- [Activity]: Report how many lines of the data contain the string "Hgen". Add nothing.

- [Records for the exercise]:
_ _ _ _

(* ===== verification/Events.v ===== *)
(** * Agent events and the bounded event queue
    ([crates/agent-protocol/src/events.rs]) *)

From S2P Require Import Prelude RustStd Cbor Wire Types Message.
Import ProtocolError Rfc8949.

Record AgentEvent := { ev_state : AgentState; ev_unlock_epoch : Z }.
#[export] Instance AgentEvent_eq_dec : EqDecision AgentEvent.
Proof. solve_decision. Defined.

Definition AgentEvent_new (state : AgentState) (epoch : Z) : AgentEvent :=
  {| ev_state := state; ev_unlock_epoch := epoch |}.

(** Neither [state()] nor [unlock_epoch()] fails. *)
Definition AgentEvent_wf (e : AgentEvent) : Prop := u64 (ev_unlock_epoch e).

Section codec.
Context `{Minicbor}.

Definition AgentEvent_encode (e : AgentEvent) : bytes :=
  vec_encode (encode_array 2 ++ encode_u8 (AgentState_code (ev_state e)) ++ encode_u64 (ev_unlock_epoch e)).

Definition AgentEvent_decode (bytes : bytes) : result ProtocolError AgentEvent :=
  run_decoder (
    expect_array 2;;
    state ← decode_u8;
    state ← lift (decode_enum state);
    epoch ← decode_u64;
    let event := AgentEvent_new state epoch in
    at_end bytes;;
    lift (canonical (AgentEvent_encode event) bytes);;
    mret event) bytes.
End codec.

(** ** The queue *)

Record EventQueue := { eq_events : list AgentEvent }.
Inductive EventQueueOverflow := event_queue_overflow.

Definition EventQueue_new : EventQueue := {| eq_events := [] |}.

Definition EventQueue_push (e : AgentEvent) : stm EventQueue EventQueueOverflow unit :=
  q ← get;
  guard_st (MAX_EVENT_QUEUE <=? len (eq_events q)) event_queue_overflow;;
  modify (λ q, {| eq_events := eq_events q ++ [e] |}).

Definition EventQueue_pop (q : EventQueue) : option AgentEvent * EventQueue :=
  match eq_events q with
  | [] => (None, q)
  | e :: es => (Some e, {| eq_events := es |})
  end.

Definition EventQueue_len (q : EventQueue) : Z := len (eq_events q).
Definition EventQueue_is_empty (q : EventQueue) : bool := is_empty (eq_events q).

(** ** The codec *)

Section codec_facts.
Context `{MinicborLaws}.

Lemma AgentEvent_decode_encode e :
  AgentEvent_wf e → AgentEvent_decode (AgentEvent_encode e) = Ok e.
Proof.
  intros He. unfold AgentEvent_wf in *. unfold AgentEvent_decode.
  run_image (vec_encode_concat (encode_array 2 ++ encode_u8 (AgentState_code (ev_state e))
    ++ encode_u64 (ev_unlock_epoch e))).
  run_parse. by destruct e.
Qed.

Lemma AgentEvent_decode_sound bs e :
  AgentEvent_decode bs = Ok e → AgentEvent_wf e ∧ AgentEvent_encode e = bs.
Proof. unfold AgentEvent_decode. intros He. inv_dec He. yielded. by canonicalized. Qed.

Lemma AgentEvent_decode_not_Panic bs : AgentEvent_decode bs ≠ Panic.
Proof. unfold AgentEvent_decode. intros Hp. inv_dec_panic Hp. Qed.

#[global] Instance AgentEvent_codec : Codec ProtocolError AgentEvent :=
  {| codec_valid := AgentEvent_wf; codec_encode e := Ok (AgentEvent_encode e);
     codec_decode := AgentEvent_decode |}.
#[global] Instance AgentEvent_laws : CodecLaws ProtocolError AgentEvent.
Proof.
  split; [|done|apply AgentEvent_decode_not_Panic]. intros bs v. simpl. split.
  - by intros [? ->]%AgentEvent_decode_sound.
  - intros [? <-%Ok_inj]. by apply AgentEvent_decode_encode.
Qed.
End codec_facts.

(** ** Runs of the queue *)

Inductive QueueCall := QPush (e : AgentEvent) | QPop.

(** The events accepted and the events delivered by a sequence of calls. *)
Fixpoint queue_run (calls : list QueueCall) (q : EventQueue) :
    list AgentEvent * list AgentEvent * EventQueue :=
  match calls with
  | [] => ([], [], q)
  | QPush e :: calls =>
      let '(r, q) := EventQueue_push e q in
      let '(pushed, popped, q) := queue_run calls q in
      (if is_ok r then e :: pushed else pushed, popped, q)
  | QPop :: calls =>
      let '(o, q) := EventQueue_pop q in
      let '(pushed, popped, q) := queue_run calls q in
      (pushed, option_list o ++ popped, q)
  end.

Lemma EventQueue_push_spec e q :
  EventQueue_push e q =
    if MAX_EVENT_QUEUE <=? len (eq_events q) then (Err event_queue_overflow, q)
    else (Ok tt, {| eq_events := eq_events q ++ [e] |}).
Proof.
  unfold EventQueue_push, guard_st, fail_after, get, modify, mbind, stm_bind. by destruct (_ <=? _).
Qed.

(** The event queue is a bounded first-in first-out queue: from an empty
    queue, after every sequence of pushes and pops, the events delivered followed
    by the events still queued are the events accepted, in order, and never more
    than eight are queued; an event is refused exactly when eight are. *)
Theorem event_queue_fifo calls e :
  let '(pushed, popped, q) := queue_run calls EventQueue_new in
  pushed = popped ++ eq_events q
  ∧ EventQueue_len q ≤ MAX_EVENT_QUEUE
  ∧ ((EventQueue_push e q).1 = Err event_queue_overflow ↔ EventQueue_len q = MAX_EVENT_QUEUE)
  ∧ (EventQueue_is_empty q = true ↔ pushed = popped).
Proof.
  assert (∀ q0, len (eq_events q0) ≤ MAX_EVENT_QUEUE →
    let '(pushed, popped, q) := queue_run calls q0 in
    eq_events q0 ++ pushed = popped ++ eq_events q ∧ EventQueue_len q ≤ MAX_EVENT_QUEUE) as Hgen.
  { induction calls as [|[e'|] calls IH]; intros q0 Hq; simpl.
    - by rewrite app_nil_r.
    - rewrite EventQueue_push_spec. destruct (Z.leb_spec MAX_EVENT_QUEUE (len (eq_events q0))).
      + specialize (IH q0 Hq). by destruct (queue_run calls q0) as [[]].
      + specialize (IH {| eq_events := eq_events q0 ++ [e'] |}).
        destruct (queue_run calls _) as [[pushed popped] q]. simpl in *.
        rewrite len_app, <-app_assoc in IH. apply IH. unfold len in *. simpl. lia.
    - unfold EventQueue_pop. destruct (eq_events q0) as [|e' es] eqn:He.
      + specialize (IH q0). rewrite He in IH. by destruct (queue_run calls q0) as [[]]; apply IH.
      + specialize (IH {| eq_events := es |}). destruct (queue_run calls _) as [[pushed popped] q].
        simpl in *. rewrite len_cons in Hq. destruct IH as [IH ?]; [lia|]. by rewrite IH. }
  specialize (Hgen EventQueue_new ltac:(done)). destruct (queue_run calls EventQueue_new) as [[pushed popped] q].
  simpl in Hgen. destruct Hgen as [-> Hlen]. split_and!; [done|done| |].
  - rewrite EventQueue_push_spec. unfold EventQueue_len in *.
    destruct (Z.leb_spec MAX_EVENT_QUEUE (len (eq_events q))); simpl; split; try done; lia.
  - unfold EventQueue_is_empty. split.
    + intros He. destruct (eq_events q); [by rewrite app_nil_r|done].
    + intros He. rewrite <-(app_nil_r popped) in He at 2. by apply app_inv_head in He as ->.
Qed.

(** The event payload is canonical: [AgentEvent::decode] accepts exactly
    the encodings of events and never panics. *)
Theorem event_wire_exact `{MinicborLaws} bs e :
  (AgentEvent_decode bs = Ok e ↔ AgentEvent_wf e ∧ AgentEvent_encode e = bs)
  ∧ AgentEvent_decode bs ≠ Panic.
Proof.
  split; [|apply AgentEvent_decode_not_Panic]. split; [apply AgentEvent_decode_sound|].
  intros [? <-]. by apply AgentEvent_decode_encode.
Qed.

Lemma event_wire_exact_witness :
  AgentEvent_decode (AgentEvent_encode (AgentEvent_new Unlocked 3)) = Ok (AgentEvent_new Unlocked 3).
Proof.
  exact (proj2 (proj1 (event_wire_exact (AgentEvent_encode (AgentEvent_new Unlocked 3))
    (AgentEvent_new Unlocked 3))) (conj (conj (Zle_bool_imp_le 0 3 eq_refl) eq_refl) eq_refl)).
Defined.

_ _ _ _

- [Answer to this exercise]: 3